If at any point the user is dissatisfied with the results of a justification, he can manually move items around in the score to improve the appearance. However, the justifier produces a surprisingly good layout, so that usually the only things left for the user to do are the grouping and tilting of beams, the addition of clef switches, etc. (i.e. adjustments that enhance readability). In fact, given the power of the justifier, one common style of use is to enter music a voice at a time, not worrying at all about the spacing between notes. Each time a line’s worth has been entered, the user justifies that and then goes on to the next line. The justification takes care of aligning the voices properly and producing a suitable layout.
The justifier is also helpful in determining page layout and page breaks. The user can indicate that a particular measure must fall at the end of the line. The justifier takes this into account when deciding how many measures to put on the line. With this feature the user can control how many pages the score will fill. He can also make sure that the end of the score falls at the end of a page.
DATA STRUCTURES
We felt that it was important to include a section on Data Structures because it took us such a long time to arrive at a final design. We will describe this design and explain why we think that it is the most suitable one for our purposes.

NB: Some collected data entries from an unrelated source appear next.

(* ===== verification/CharcnvSafe.v ===== *)
(** * The conversion of names keeps to its buffers *)

From stdpp Require Import strings.
From S2P Require Import Prelude Bytes Utf8 Utf8Theorems Unicode UnicodeFacts UnicodeCompose UnicodeTheorems.
From S2P Require Import CharsetTables Charsets Charcnv CharsetFacts CharcnvFacts.

Section convert.
Context (r : registry).

(** What [pull_charset_flags] gives: bytes within the room, the options as they were. *)
Definition pulled_ok (destlen flags : Z) (x : errno * Z + (list Z * Z)) : Prop :=
  match x with
  | inl (_, f) => same_options flags f
  | inr (b, f) => Forall byte b /\ zlen b <= destlen /\ same_options flags f
  end.

Lemma pull_keeps from_set to_set cap_set src destlen flags : Forall byte src -> 0 <= destlen ->
  pulled_ok destlen flags (pull_charset_flags r from_set to_set cap_set src destlen flags).
Proof.
  intros Hs Hd. unfold pull_charset_flags, decode_source_ucs2, decoded_len. destruct (charset_of r from_set) as [from|] eqn:Ef; [|by cbn].
  pose proof (charset_of_charset _ _ _ Ef) as Hc.
  match goal with |- context [decode_loop ?n from ?w src flags src [] ?l flags] =>
    pose proof (decode_keeps from w src flags n src [] l flags Hs ltac:(constructor) ltac:(case_match; unfold MAXPATHLEN; lia)) as D;
    destruct (decode_loop n from w src flags src [] l flags) as [[? f]|[[decoded input] f]] end; [done|].
  destruct D as [_ Df]. cbn in Df. unfold emit_filename_chars.
  match goal with |- context [emit_loop from_set to_set ?c ?o ?n ?first ?rest ?out ?left ?fl] =>
    pose proof (emit_keeps from_set to_set c o ltac:(intros g; apply charset_of_charset) n first rest out left fl ltac:(constructor) Hd) as E;
    destruct (emit_loop from_set to_set c o n first rest out left fl) as [[? f']|[b f']] end; cbn in *; [by trans f|].
  destruct E as [(E1 & E2 & _) E3]. cbn in *. split_and!; [done|lia|by trans f].
Qed.

(** Without CONV_UNESCAPEHEX the result has whole units. *)
Lemma emit_even from_set to_set cap opt : has opt CONV_UNESCAPEHEX = false -> forall fuel first rest out outleft flags b f,
  Nat.even (length out) = true -> emit_loop from_set to_set cap opt fuel first rest out outleft flags = inr (b, f) -> Nat.even (length b) = true.
Proof.
  intros Hu. assert (forall e fl (a x : list Z * Z), forced opt e fl a = inr x -> x = a) as FE
    by (intros e fl a x; unfold forced; case_match; naive_solver).
  induction fuel as [|fuel IH]; intros first rest out outleft flags b f He; cbn [emit_loop]; [by intros [= <- <-]|].
  destruct rest as [|c rest]; [by intros [= <- <-]|]. rewrite Hu, andb_false_r. destruct (emit_char _ _ _ _ _) as [us esc].
  case_match; [intros Hx%FE; by simplify_eq|]. apply IH. by rewrite length_app, Nat.even_add, He, bytes_of_units_even.
Qed.

Lemma pull_even from_set to_set cap_set src destlen flags b f : Forall byte src -> has flags CONV_UNESCAPEHEX = false ->
  pull_charset_flags r from_set to_set cap_set src destlen flags = inr (b, f) -> Nat.even (length b) = true.
Proof.
  intros Hs Hu. unfold pull_charset_flags, decode_source_ucs2, decoded_len. destruct (charset_of r from_set) as [from|] eqn:Ef; [|done].
  pose proof (charset_of_charset _ _ _ Ef) as Hc.
  match goal with |- context [decode_loop ?n from ?w src flags src [] ?l flags] =>
    pose proof (decode_keeps from w src flags n src [] l flags Hs ltac:(constructor) ltac:(case_match; unfold MAXPATHLEN; lia)) as D;
    destruct (decode_loop n from w src flags src [] l flags) as [[? g]|[[decoded input] g]] end; [done|].
  destruct D as [_ Df]. apply emit_even; [|done]. by rewrite (same_has flags).
Qed.

(** What [convert_charset] gives. *)
Definition converted_ok (dest_len flags : Z) (dest : list Z) (x : res (option Z * list Z * Z)) : Prop :=
  exists len dest' flags', x = Ok (len, dest', flags') /\ same_options flags flags' /\ written dest_len dest dest' /\
    forall n, len = Some n -> 0 <= n <= dest_len - 2 /\ take 2 (drop (Z.to_nat n) dest') = [0; 0].

Lemma terminated n dest dest_len : 0 <= n <= dest_len - 2 -> dest_len <= zlen dest ->
  written dest_len dest (blit (Z.to_nat n) [0; 0] dest) /\ take 2 (drop (Z.to_nat n) (blit (Z.to_nat n) [0; 0] dest)) = [0; 0].
Proof.
  intros Hn Hd. split; [apply blit_written; [by apply byte_list|cbn; lia]|]. by rewrite drop_blit by lia.
Qed.

Lemma cased_ok flags b : Forall byte b -> Nat.even (length b) = true \/ (has flags CONV_TOUPPER = false /\ has flags CONV_TOLOWER = false) ->
  exists u, cased flags b = Ok u /\ Forall byte u.
Proof.
  intros Hb [He|[H1 H2]]; unfold cased.
  - rewrite He. case_match; [|by eexists]. eexists. split; [done|apply bytes_of_units_bytes].
  - rewrite H1, H2. by eexists.
Qed.

Lemma write_terminator dest_len dest0 dest flags flags' (x : res (option Z * list Z * Z)) :
  dest_len <= zlen dest -> written dest_len dest0 dest -> same_options flags flags' -> pushed_ok (dest_len - 2) dest flags' x -> 2 <= dest_len ->
  converted_ok dest_len flags dest0 ('(o_len, dest, flags) ← x;
    match o_len with
    | None => Ok (None, dest, flags)
    | Some o_len => Ok (Some o_len, blit (Z.to_nat o_len) [0; 0] dest, flags)
    end).
Proof.
  intros Hd Hw Hs (len & dest' & f & -> & Hf & (W1 & W2 & W3) & Hn) H2. cbn [mbind res_bind].
  assert (written dest_len dest dest') as W.
  { split_and!; [done| |done]. apply (f_equal (drop 2)) in W2. rewrite !drop_drop in W2. by replace (Z.to_nat (dest_len - 2) + 2)%nat with (Z.to_nat dest_len) in W2 by lia. }
  destruct len as [n|].
  - destruct (Hn n eq_refl) as [N1 N2]. destruct (terminated n dest' dest_len ltac:(lia) ltac:(lia)) as [T1 T2].
    eexists _, _, _. split_and!; [done|by trans flags'|trans dest'; [by trans dest|done]|]. intros ? [= <-]. split; [lia|done].
  - eexists _, _, _. split_and!; [done|by trans flags'|by trans dest|done].
Qed.

Lemma convert_keeps room from_set to_set cap_charset src dest dest_len flags :
  Forall byte src -> 0 <= dest_len <= zlen dest ->
  (has flags CONV_ESCAPEHEX = true -> is_Some (charset_of r cap_charset)) ->
  (has flags CONV_UNESCAPEHEX = true -> has flags CONV_TOUPPER = false /\ has flags CONV_TOLOWER = false) ->
  converted_ok dest_len flags dest (convert_charset r room from_set to_set cap_charset src dest dest_len flags).
Proof.
  intros Hs Hd Hcap Hcase. unfold convert_charset.
  pose proof (pull_keeps from_set to_set cap_charset src (buffer_size - 2) flags Hs ltac:(done)) as P.
  destruct (pull_charset_flags _ _ _ _ _ _ _) as [[e f]|[b f]] eqn:Ep; [eexists _, _, _; by split_and!|].
  destruct P as (P1 & P2 & P3). case_test; [eexists _, _, _; by split_and!|]. case_bool_decide as Eb.
  { destruct (terminated 0 dest dest_len ltac:(lia) ltac:(lia)) as [T1 T2].
    eexists _, _, _. split_and!; [done|done|done|]. intros n [= <-]. split; [lia|done]. }
  destruct (composed_name_ok r from_set to_set b f Eb P2) as (u & -> & _ & Hu). cbn [mbind res_bind].
  destruct u as [u|]; [|eexists _, _, _; by split_and!]. destruct (Hu u eq_refl P1) as (U1 & U2 & U3). rewrite (proj2 (Z.ltb_ge _ _)) by done.
  destruct (cased_ok f u U1) as (v & -> & Hv).
  { destruct (has flags CONV_UNESCAPEHEX) eqn:Eu; [right|left].
    - rewrite !(same_has flags f) by done. by apply Hcase.
    - apply U3. by apply (pull_even from_set to_set cap_charset src (buffer_size - 2) flags b f). }
  cbn [mbind res_bind]. unfold push_charset_flags. destruct (charset_of r to_set) as [to|] eqn:Et.
  - apply write_terminator with (dest := dest) (flags' := f); [lia|done|done| |lia]. pose proof (charset_of_charset _ _ _ Et) as Hto. apply push_loop_safe; try done; try lia.
    + intros g. apply charset_of_charset.
    + rewrite (same_has flags f) by done. done.
    + unfold enough. case_match; lia.
  - eexists _, _, _. by split_and!.
Qed.

(** The size of the array decoded, in bytes. *)
Definition DECODED_SIZE : Z := 3 * (MAXPATHLEN + 1) * 2.

(** C15: A conversion between any two of the built-in sets keeps to its buffers whatever the
    name.  It ends and writes inside the first [dest_len] bytes of the destination only, and
    a result leaves room for the two NULs behind it, which are there; of the flags, it
    changes the two that report.  Of the arrays of its phases, what the decoder leaves in
    decoded[] is within its [DECODED_SIZE] bytes, the bytes of a run of escapes are within the
    [MAXPATHLEN] of hex[], and the units that [emit_filename_chars] writes are within the
    first buffer less its last unit.  A call that asks for escapes in its result names a
    known set for them, and a call that reads escapes folds no case. *)
Theorem convert_charset_safe room from_set to_set cap_charset src dest dest_len flags :
  Forall byte src -> 0 <= dest_len <= zlen dest ->
  (has flags CONV_ESCAPEHEX = true -> is_Some (charset_of r cap_charset)) ->
  (has flags CONV_UNESCAPEHEX = true -> has flags CONV_TOUPPER = false /\ has flags CONV_TOLOWER = false) ->
  converted_ok dest_len flags dest (convert_charset r room from_set to_set cap_charset src dest dest_len flags) /\
  (forall d i f, decode_source_ucs2 (charset_of r from_set) (from_set =? CH_UCS2) src (decoded_len flags) flags = inr (d, i, f) -> zlen d <= DECODED_SIZE) /\
  (forall fuel rest, zlen (unescape fuel rest []).1.1 <= MAXPATHLEN) /\
  (forall b f, pull_charset_flags r from_set to_set cap_charset src (buffer_size - 2) flags = inr (b, f) -> zlen b <= buffer_size - 2).
Proof.
  intros Hs Hd Hcap Hcase. split; [by apply convert_keeps|]. split; [|split].
  - intros d i f. unfold decode_source_ucs2. destruct (charset_of r from_set) as [from|] eqn:Ef; [|done]. pose proof (charset_of_charset _ _ _ Ef) as Hc.
    intros Hrun. apply decode_room in Hrun; [|done|done|constructor|unfold decoded_len, MAXPATHLEN; case_match; lia].
    cbn [length] in Hrun. unfold decoded_len, DECODED_SIZE in *. revert Hrun. case_match; unfold MAXPATHLEN; lia.
  - intros fuel rest. apply unescape_fits. cbn. unfold MAXPATHLEN. lia.
  - intros b f Ep. pose proof (pull_keeps from_set to_set cap_charset src (buffer_size - 2) flags Hs ltac:(done)) as P. rewrite Ep in P. apply P.
Qed.

End convert.

(** ** Without escapes *)

(** The one push of a conversion that writes no escapes: its error and its end. *)
Definition one_push (to : charset_functions) (src : list Z) (destlen : Z) : option errno * conv :=
  if (length src <? 2)%nat then (None, Conv src [] destlen) else push to (Conv src [] destlen).

Lemma push_once r room to to_set cap_set src dest destlen flags : charset_of r to_set = Some to -> Forall byte src -> 0 <= destlen ->
  has flags CONV_ESCAPEHEX = false ->
  push_charset_flags r room to_set cap_set src dest destlen flags =
    let '(e, s) := one_push to src destlen in
    let ignored := bool_decide (e = Some EILSEQ) && has flags CONV_IGNORE in
    Ok (if ignored || bool_decide (inbuf s = []) || has flags CONV_FORCE then Some (zlen (outbuf s)) else None,
        blit 0 (outbuf s) dest, if ignored then Z.lor flags CONV_REQMANGLE else flags).
Proof.
  intros Et Hs Hd He. unfold push_charset_flags, one_push. rewrite Et. pose proof (charset_of_charset _ _ _ Et) as Hc.
  destruct (length src <? 2)%nat eqn:El.
  - apply Nat.ltb_lt in El. replace (3 * length src + 3)%nat with (S (3 * length src + 2)) by lia. cbn [push_loop negb].
    rewrite (proj2 (Z.leb_gt _ _)) by lia. unfold push_end. cbn. by rewrite Z.sub_diag.
  - apply Nat.ltb_ge in El. replace (3 * length src + 3)%nat with (S (S (S (3 * length src)))) by lia.
    cbn [push_loop negb]. rewrite (proj2 (Z.leb_le _ _)) by lia. rewrite bool_decide_false by (intros ->; cbn in El; lia).
    destruct (push to _) as [e s] eqn:E. apply (lawful_keeps _ _ push_any) in E as (_ & _ & K3 & K4 & _ & K6 & _); [|done|constructor|done]. cbn in K4.
    replace (destlen - outbytesleft s) with (zlen (outbuf s)) by lia. unfold push_end.
    replace (destlen - outbytesleft s) with (zlen (outbuf s)) by lia. rewrite He. destruct e as [[]|]; cbn [andb]; rewrite ?bool_decide_true by done.
    + cbn [andb]. by destruct (has flags CONV_IGNORE).
    + done.
    + done.
    + rewrite K6 by done. destruct (3 * length src)%nat eqn:E3; [lia|]. cbn [push_loop negb length]. unfold push_end. cbn. by replace (destlen - outbytesleft s) with (zlen (outbuf s)) by lia.
Qed.

Lemma written_front bs d : take (length bs) (blit 0 bs d) = bs.
Proof. rewrite blit_0. apply take_app_length. Qed.

Lemma convert_charset_safe_witness :
  converted_ok 10 CONV_IGNORE (replicate 12 0) (convert_charset registry_init true CH_UTF8 CH_UTF8_MAC CH_MAC [0x61; 0xC3; 0xA9] (replicate 12 0) 10 CONV_IGNORE).
Proof.
  apply (convert_charset_safe registry_init true CH_UTF8 CH_UTF8_MAC CH_MAC [0x61; 0xC3; 0xA9] (replicate 12 0) 10 CONV_IGNORE);
    [by apply byte_list|cbn; lia|done|done].
Defined.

Our first design was a structured, hierarchical data structure which closely matched the formal structure we saw in music. But we ran into numerous problems with it because it didn’t match the needs of an editor. After much discussion, we settled on an unstructured, sequential data structure. This surprised us, because in the beginning we had thought that the hiearchical design was the obvious choice. However, experience has convinced us that the sequential design is vastly superior.
There are three considerations in designing a data structure: representational power, programming convenience, and performance. Representational power has to do with how much of the domain is covered by the data structure, and how easy it is to represent different aspects of the domain in the structure. Programming convenience has to do with how easy it is to write algorithms that deal with the data structure. This depends a great deal on what the algorithms do. In Mockingbird we are mostly concerned with playing, editing, and displaying the score (as opposed to structural analysis or automatic composition). Performance also has to do with the algorithms chosen. Even if a data structure is convenient, it may not be efficient. Sometimes there is a trade-off between structural complexity, memory-utilization, and speed. In Mockingbird, memory was plentiful and speed was critical; for an editor to be useful, the display must respond crisply to user actions.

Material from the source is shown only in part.